I will graduate something? 何を卒業するんだろう? 1
時間はちょっと過ぎて明日は卒業式の夜から始まります。
少しだけ回想シーンが入ります。
「本当に早いねぇ、ちい?」
「うん、そうだね。明日は卒業式だものね」
1ヶ月前、静香の家で4人と話してからはあっという間に時間は過ぎていた。
あの後、私はと言えば本命のS高に合格したので、これからは4人とは別の道に進む。
その代わりに、S高を受けた4人は全員合格して、4月からは皆で通う事になった。
私はS高が受かってからやりかけの仕事をすることにしていた。
一つは、安井を大人しくさせること。もう一つは、理絵を黙らせること。
まずは、S高の合格発表の翌日、私は安井を屋上に呼び出した。
屋上にやってきた安井は心なしかこちらを伺っているようにも見える。
しかも、安井は一人ではなく、創君を伴ってやって来た。
「屋上に男女が二人きりって変な話になったら困るだろう?」
私を見て、ニヤリと創君は笑う。ああやって笑う時の創君は絶対に嘘をついている。
だてに9年間同じクラスで暮らした訳ではない。でも、そのことには不安はない。
「ごめんね。安井ってB高の特待生なの?それとも一般推薦なの?」
私はわざと安井に聞く。けれども、私は知っている。安井の場合は高校でサッカー部に
入らないとならない一般推薦だったと言う事を。
「一般だけども、それがどうした?」
安井がイラついたように早口で答える。私の仕掛けた罠にかかったようだ。
本当に笑っちゃう位に単純な男。だからいいように利用されるんだよ。
私はくすくすと笑いだした。
「何で笑うんだよ?」
「あっ、ごめんね。だっておかしいんだもの。くすくす」
安井は私が小馬鹿にしていると思ったのか顔を赤らめて怒り始めた。
「ヤス…お前、何怒ってんの?ちいも何が可笑しいのか説明しなよ」
創君がさり気なく私に言う。本当の事を言うと、それすら白々しいんだけども言えない。
「だって、私のことをお金持ちのお嬢さんなんて言っていたのに、当の本人は初年度
入学金で100万円を超える人に言われていたなんて…ねぇ?お坊っちゃまな安井君?」
私がそう言うと安井はほおけた顔になった。
「あれぇ?そんな事も知らないの?一般推薦でも限定付きって一口付き10万円の
寄付金を二口以上支払うんだよね?昨年度もそうだったから、今年もそうだよね?
太っ腹なご両親ね。いいなぁ、両親が揃っているって」
私は多分、ここ数年した事のない笑顔を張りつかせて答えた。
安井は口をパクパクさせている。
「知らないのなら、私が教えてあげるね。初年度の納付金の総額は約85万円だよね?
B高は系列大学があるけれども、納付金が高いことで有名だよねぇ。それに寄付金でしょ?

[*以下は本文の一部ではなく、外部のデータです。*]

(** [RX_FRAGMENTED] set on the frame, and whether the statistics at the end
    count it as multicast, where they are reached. *)
Record effects := Effects { fragmented : bool; counted : option bool }.

Inductive outcome :=
  | Continue (skb : list Z) (eff : effects)
  | Drop (r : rx_result) (skb : list Z)
  | Queued.

Definition rx_pn_of (rx : rx_data) : option (option (list Z)) :=
  match key rx with
  | Some (CcmpKey k) => pn ← Ccmp.rx_pn k !! security_idx rx; Some (Some pn)
  | _ => Some None
  end.

(** Increment from byte [n - 1] down until a byte does not wrap. *)
Fixpoint pn_inc (n : nat) (pn : list Z) : list Z :=
  match n with
  | O => pn
  | S i => let pn := <[i := u8 (pn.[i] + 1)]> pn in if negb (pn.[i] =? 0) then pn else pn_inc i pn
  end.

(** [skb_pull] leaves a buffer that is too short as it is. *)
Definition skb_pull (skb : list Z) (n : Z) : list Z :=
  if Z.of_nat (length skb) <? n then skb else drop (Z.to_nat n) skb.

(** The first fragment of a frame. *)
Definition rx_first_fragment (ev : env) (c : cache) (rx : rx_data) (frag sq : Z) : option (cache * outcome) :=
  '(c, i) ← ieee80211_reassemble_add c (jiffies ev) frag sq (seqno_idx rx) (rx_skb rx);
  rpn ← rx_pn_of rx;
  match rpn with
  | Some pn =>
      if ieee80211_has_protected (frame_control (rx_skb rx))
      then e ← fragments c !! i; Some (set_entry c i (set_pn e true pn), Queued)
      else Some (c, Queued)
  | None => Some (c, Queued)
  end.

(** The check of the packet number: the entry, or [None] to drop. *)
Definition check_pn (rx : rx_data) (e : fragment_entry) : option (option fragment_entry) :=
  if ccmp e then
    rpn ← rx_pn_of rx;
    match rpn with
    | None => Some None
    | Some rpn =>
        let pn := pn_inc Ccmp.CCMP_PN_LEN (last_pn e) in
        match memcmp pn rpn with Eq => Some (Some (set_pn e true pn)) | _ => Some None end
    end
  else Some (Some e).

ちなみに、私がS高で支払う初年度納付金の合計は約50万円ね。それに交通費3ヶ月分を
入れても約60万円にもいかないの。これだけでも、お金に余裕があるのはどちらかしら?
ねぇ、教えて欲しいんだけど」
「おっ、俺になるな」
「そうだよねぇ。どう考えたって安井だよねぇ。確かに私は親から貰った遺産があるけど、
その遺産には税金がかかっているからその支払いとか全て私がしているんだよね。
それに、普通に暮らすと出てくる生活費も。光熱費や健康保険のお金も私が自分で払ってる。

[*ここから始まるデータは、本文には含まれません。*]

(* ===== verification/RegRules.v ===== *)
(** * Regulatory rules and channels

    [net/wireless/reg.c], the part that computes: validity of rules, the
    intersection of two regulatory domains, the rule of a frequency, and the
    flags and power limits of channels.  A regulatory domain is the list of its
    rules with its two letters; frequencies are 32-bit numbers of kHz. *)

From S2P Require Import Prelude Ieee80211.

Module RegRules.

Definition EINVAL : Z := 22.
Definition ERANGE : Z := 34.
Definition NL80211_MAX_SUPP_REG_RULES : nat := 32.

Definition NL80211_RRF_NO_OFDM : Z := 0x1.
Definition NL80211_RRF_DFS : Z := 0x10.
Definition NL80211_RRF_PASSIVE_SCAN : Z := 0x80.
Definition NL80211_RRF_NO_IBSS : Z := 0x100.

Definition IEEE80211_CHAN_DISABLED : Z := 0x1.
Definition IEEE80211_CHAN_PASSIVE_SCAN : Z := 0x2.
Definition IEEE80211_CHAN_NO_IBSS : Z := 0x4.
Definition IEEE80211_CHAN_RADAR : Z := 0x8.
Definition IEEE80211_CHAN_NO_HT40PLUS : Z := 0x10.
Definition IEEE80211_CHAN_NO_HT40MINUS : Z := 0x20.
Definition IEEE80211_CHAN_NO_OFDM : Z := 0x40.
Definition IEEE80211_CHAN_NO_HT40 : Z := Z.lor IEEE80211_CHAN_NO_HT40PLUS IEEE80211_CHAN_NO_HT40MINUS.

Definition MHZ_TO_KHZ (freq : Z) : Z := freq * 1000.
Definition MBI_TO_DBI (gain : Z) : Z := gain / 100.
Definition MBM_TO_DBM (gain : Z) : Z := gain / 100.

(** ** Rules *)

Record freq_range := FreqRange { start_freq_khz : Z; end_freq_khz : Z; max_bandwidth_khz : Z }.
Record power_rule := PowerRule { max_antenna_gain : Z; max_eirp : Z }.
Record reg_rule := RegRule { range : freq_range; power : power_rule; rule_flags : Z }.
Record regdomain := Regdomain { reg_rules : list reg_rule; alpha2 : Z * Z; dfs_region : Z }.

Definition is_valid_reg_rule (rule : reg_rule) : bool :=
  let fr := range rule in
  let freq_diff := u32 (end_freq_khz fr - start_freq_khz fr) in
  negb (start_freq_khz fr <=? 0) && negb (end_freq_khz fr <=? 0) &&
  negb (end_freq_khz fr <? start_freq_khz fr) &&
  negb ((end_freq_khz fr <=? start_freq_khz fr) || (freq_diff <? max_bandwidth_khz fr)).

Definition is_valid_rd (rd : regdomain) : bool :=
  negb (length (reg_rules rd) =? 0)%nat && (length (reg_rules rd) <=? NL80211_MAX_SUPP_REG_RULES)%nat &&
  forallb is_valid_reg_rule (reg_rules rd).

Definition reg_does_bw_fit (fr : freq_range) (center_freq_khz bw_khz : Z) : bool :=
  let s := u32 (center_freq_khz - bw_khz / 2) in
  let e := u32 (center_freq_khz + bw_khz / 2) in
  (start_freq_khz fr <=? s) && (e <=? end_freq_khz fr).

(** [abs] works on [int]. *)
Definition freq_in_rule_band (fr : freq_range) (freq_khz : Z) : bool :=
  let limit := if 45 * 1000000 <? freq_khz then 10 * 1000000 else 2 * 1000000 in
  (Z.abs (s32 (freq_khz - start_freq_khz fr)) <=? limit) || (Z.abs (s32 (freq_khz - end_freq_khz fr)) <=? limit).

(** [REG_RULE], frequencies in MHz. *)
Definition REG_RULE (s e bw gain eirp f : Z) : reg_rule :=
  RegRule (FreqRange (MHZ_TO_KHZ s) (MHZ_TO_KHZ e) (MHZ_TO_KHZ bw)) (PowerRule (gain * 100) (eirp * 100)) f.

Definition world_regdom : regdomain :=
  let passive := Z.lor NL80211_RRF_PASSIVE_SCAN NL80211_RRF_NO_IBSS in
  Regdomain
    [REG_RULE (2412 - 10) (2462 + 10) 40 6 20 0;
     REG_RULE (2467 - 10) (2472 + 10) 40 6 20 passive;
     REG_RULE (2484 - 10) (2484 + 10) 20 6 20 (Z.lor passive NL80211_RRF_NO_OFDM);
     REG_RULE (5180 - 10) (5240 + 10) 40 6 20 passive;
     REG_RULE (5745 - 10) (5825 + 10) 40 6 20 passive;
     REG_RULE (56160 + 2160 * 1 - 1080) (56160 + 2160 * 3 + 1080) 2160 0 0 0] (48, 48) 0.

(** The code and the rule written. *)
Definition reg_rules_intersect (rule1 rule2 : reg_rule) : Z * reg_rule :=
  let r1 := range rule1 in
  let r2 := range rule2 in
  let s := Z.max (start_freq_khz r1) (start_freq_khz r2) in
  let e := Z.min (end_freq_khz r1) (end_freq_khz r2) in
  let bw := Z.min (max_bandwidth_khz r1) (max_bandwidth_khz r2) in
  let freq_diff := u32 (e - s) in
  let bw := if freq_diff <? bw then freq_diff else bw in
  let pw := PowerRule (Z.min (max_antenna_gain (power rule1)) (max_antenna_gain (power rule2)))
                      (Z.min (max_eirp (power rule1)) (max_eirp (power rule2))) in
  let rule := RegRule (FreqRange s e bw) pw (Z.lor (rule_flags rule1) (rule_flags rule2)) in
  (if negb (is_valid_reg_rule rule) then - EINVAL else 0, rule).

(** The second pass: at most [num] rules are written. *)
Fixpoint fill_rules (num : nat) (pairs : list (reg_rule * reg_rule)) (written : list reg_rule) : list reg_rule :=
  match pairs with
  | [] => written
  | (r1, r2) :: pairs =>
      if (length written <? num)%nat then
        let '(r, rule) := reg_rules_intersect r1 r2 in
        if negb (r =? 0) then fill_rules num pairs written else fill_rules num pairs (written ++ [rule])
      else written
  end.

(** [allocated]: whether [kzalloc] succeeds. *)
Definition regdom_intersect (allocated : bool) (rd1 rd2 : regdomain) : option regdomain :=
  let pairs := list_prod (reg_rules rd1) (reg_rules rd2) in
  let num_rules := length (List.filter (fun '(r1, r2) => (reg_rules_intersect r1 r2).1 =? 0) pairs) in
  if (num_rules =? 0)%nat then None
  else if negb allocated then None
  else
    let rules := fill_rules num_rules pairs [] in
    if negb (length rules =? num_rules)%nat then None
    else Some (Regdomain rules (57, 56) 0).

Definition map_regdom_flags (rd_flags : Z) : Z :=
  let flag b c := if negb (Z.land rd_flags b =? 0) then c else 0 in
  Z.lor (Z.lor (Z.lor (flag NL80211_RRF_PASSIVE_SCAN IEEE80211_CHAN_PASSIVE_SCAN)
                      (flag NL80211_RRF_NO_IBSS IEEE80211_CHAN_NO_IBSS))
               (flag NL80211_RRF_DFS IEEE80211_CHAN_RADAR))
        (flag NL80211_RRF_NO_OFDM IEEE80211_CHAN_NO_OFDM).

(** [ERR_PTR] or a rule. *)
Inductive rule_or_err := Rule (r : reg_rule) | Err (e : Z).

Fixpoint find_rule (rules : list reg_rule) (center_freq : Z) (band_rule_found : bool) : rule_or_err :=
  match rules with
  | [] => Err (if negb band_rule_found then - ERANGE else - EINVAL)
  | rr :: rules =>
      let found := band_rule_found || freq_in_rule_band (range rr) center_freq in
      let bw_fits := reg_does_bw_fit (range rr) center_freq (MHZ_TO_KHZ 20) in
      if found && bw_fits then Rule rr else find_rule rules center_freq found
  end.

Definition freq_reg_info_regd (center_freq : Z) (regd : option regdomain) : rule_or_err :=
  match regd with None => Err (- EINVAL) | Some rd => find_rule (reg_rules rd) center_freq false end.

Inductive initiator := SET_BY_CORE | SET_BY_USER | SET_BY_DRIVER | SET_BY_COUNTRY_IE.

#[global] Instance initiator_eq_dec : EqDecision initiator.
Proof. solve_decision. Defined.

(** [lr_init] is the initiator of the last request, [wiphy_regd] the domain of
    the device and [cfg_regd] the current one. *)
Definition freq_reg_info (lr_init : initiator) (wiphy_regd cfg_regd : option regdomain) (center_freq : Z) : rule_or_err :=
  let regd :=
    if negb (bool_decide (lr_init = SET_BY_COUNTRY_IE)) && negb (bool_decide (lr_init = SET_BY_USER)) && bool_decide (is_Some wiphy_regd)
    then wiphy_regd else cfg_regd in
  freq_reg_info_regd center_freq regd.

(** ** Channels *)

Record channel := Channel {
  center_freq : Z; flags : Z; antenna_gain : Z; max_power : Z; max_reg_power : Z;
  beacon_found : bool; orig_flags : Z; orig_mag : Z; orig_mpwr : Z }.

Definition set_flags (c : channel) (f : Z) : channel :=
  Channel (center_freq c) f (antenna_gain c) (max_power c) (max_reg_power c) (beacon_found c) (orig_flags c) (orig_mag c) (orig_mpwr c).

(** What the channel update reads of the device and of the last request;
    [is_requester] says that the last request came from this device. *)
Record reg_context := RegContext {
  lr_initiator : initiator; is_requester : bool; strict : bool; custom : bool;
  wiphy_regd : option regdomain; cfg_regd : option regdomain }.

Definition handle_channel (ctx : reg_context) (init : initiator) (c : channel) : channel :=
  match freq_reg_info (lr_initiator ctx) (wiphy_regd ctx) (cfg_regd ctx) (MHZ_TO_KHZ (center_freq c)) with
  | Err e =>
      if bool_decide (init = SET_BY_COUNTRY_IE) && (e =? - ERANGE) then c
      else set_flags c IEEE80211_CHAN_DISABLED
  | Rule rule =>
      let bw_flags := if max_bandwidth_khz (range rule) <? MHZ_TO_KHZ 40 then IEEE80211_CHAN_NO_HT40 else 0 in
      let gain := MBI_TO_DBI (max_antenna_gain (power rule)) in
      let eirp := MBM_TO_DBM (max_eirp (power rule)) in
      if bool_decide (lr_initiator ctx = SET_BY_DRIVER) && is_requester ctx && strict ctx
      then
        let f := Z.lor (map_regdom_flags (rule_flags rule)) bw_flags in
        Channel (center_freq c) f gain eirp eirp (beacon_found c) f gain eirp
      else
        let f := Z.lor (Z.lor (orig_flags c) bw_flags) (map_regdom_flags (rule_flags rule)) in
        let mp := if negb (orig_mpwr c =? 0) then
                    if bool_decide (init = SET_BY_COUNTRY_IE) && custom ctx && strict ctx then eirp
                    else Z.min (orig_mpwr c) eirp
                  else eirp in
        Channel (center_freq c) f (Z.min (orig_mag c) gain) mp eirp false (orig_flags c) (orig_mag c) (orig_mpwr c)
  end.

Definition handle_band (ctx : reg_context) (init : initiator) (sband : option (list channel)) : option (list channel) :=
  option_map (fmap (handle_channel ctx init)) sband.

Definition handle_channel_custom (regd : option regdomain) (c : channel) : channel :=
  match freq_reg_info_regd (MHZ_TO_KHZ (center_freq c)) regd with
  | Err _ => set_flags c IEEE80211_CHAN_DISABLED
  | Rule rule =>
      let bw_flags := if max_bandwidth_khz (range rule) <? MHZ_TO_KHZ 40 then IEEE80211_CHAN_NO_HT40 else 0 in
      let eirp := MBM_TO_DBM (max_eirp (power rule)) in
      Channel (center_freq c) (Z.lor (flags c) (Z.lor (map_regdom_flags (rule_flags rule)) bw_flags))
        (MBI_TO_DBI (max_antenna_gain (power rule))) eirp eirp (beacon_found c) (orig_flags c) (orig_mag c) (orig_mpwr c)
  end.

Definition handle_band_custom (regd : option regdomain) (sband : option (list channel)) : option (list channel) :=
  option_map (fmap (handle_channel_custom regd)) sband.

Definition is_world_regdom (a : Z * Z) : bool := (a.1 =? 48) && (a.2 =? 48).

(** [lr] is the initiator of the last request, if there is one. *)
Definition reg_is_world_roaming (cr : regdomain) (wr : option regdomain) (lr : option initiator) (custom : bool) : bool :=
  if is_world_regdom (alpha2 cr) || match wr with Some wr => is_world_regdom (alpha2 wr) | None => false end then true
  else match lr with Some i => negb (bool_decide (i = SET_BY_COUNTRY_IE)) && custom | None => false end.

(** [roaming] is [reg_is_world_roaming], [no_hints] the device flag against
    beacon hints. *)
Definition handle_reg_beacon (roaming no_hints : bool) (beacon_freq : Z) (c : channel) : channel :=
  if negb (center_freq c =? beacon_freq) then c
  else if beacon_found c then c
  else
    let c := Channel (center_freq c) (flags c) (antenna_gain c) (max_power c) (max_reg_power c) true (orig_flags c) (orig_mag c) (orig_mpwr c) in
    if negb roaming then c else if no_hints then c
    else set_flags c (Z.land (Z.land (flags c) (Z.lnot IEEE80211_CHAN_PASSIVE_SCAN)) (Z.lnot IEEE80211_CHAN_NO_IBSS)).

(** ** HT40 *)

Definition is_ht40_allowed (c : option channel) : bool :=
  match c with
  | None => false
  | Some c =>
      negb (negb (Z.land (flags c) IEEE80211_CHAN_DISABLED =? 0)) &&
      negb (Z.land (flags c) IEEE80211_CHAN_NO_HT40 =? IEEE80211_CHAN_NO_HT40)
  end.

(** The last channel of the band at a frequency. *)
Definition channel_at (chans : list channel) (freq : Z) : option channel :=
  list.last (List.filter (fun c => center_freq c =? freq) chans).

Definition mark (c : channel) (allowed : bool) (flag : Z) : channel :=
  set_flags c (if negb allowed then Z.lor (flags c) flag else Z.land (flags c) (Z.lnot flag)).

Definition reg_process_ht_flags_channel (chans : list channel) (i : nat) : list channel :=
  match chans !! i with
  | None => chans
  | Some c =>
      if negb (is_ht40_allowed (Some c)) then <[i := set_flags c (Z.lor (flags c) IEEE80211_CHAN_NO_HT40)]> chans
      else
        let before := channel_at chans (center_freq c - 20) in
        let after := channel_at chans (center_freq c + 20) in
        let c := mark c (is_ht40_allowed before) IEEE80211_CHAN_NO_HT40MINUS in
        <[i := mark c (is_ht40_allowed after) IEEE80211_CHAN_NO_HT40PLUS]> chans
  end.

Definition reg_process_ht_flags_band (sband : option (list channel)) : option (list channel) :=
  option_map (fun chans => fold_left reg_process_ht_flags_channel (seq 0 (length chans)) chans) sband.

安井が払っているのは、親からもらうお小遣いから位でしょう?私もお小遣い貰いたいな。
ないものねだりしたってどうにもならないけどね。それに世間的には確定申告だね。
私も一部の土地を親戚に貸しているから、一応家賃を貰っているから確定申告しないと
いけないのよ。それに私のお金は私が暮らすため全てのお金。最低でも後5年は残さないと。
あるからと言って、贅沢なんてできないのよ。だから、何も知らない癖に、人のことを
言うのは、正直に言うと迷惑だから。私が、私よりも安井の方がお金持ちだって皆に
言ったとしても文句はないよね?」
私は安井を見てにっこりと笑う。もう、彼には逃げ道は一つしかない。
私に謝罪する。それ以外に道はない。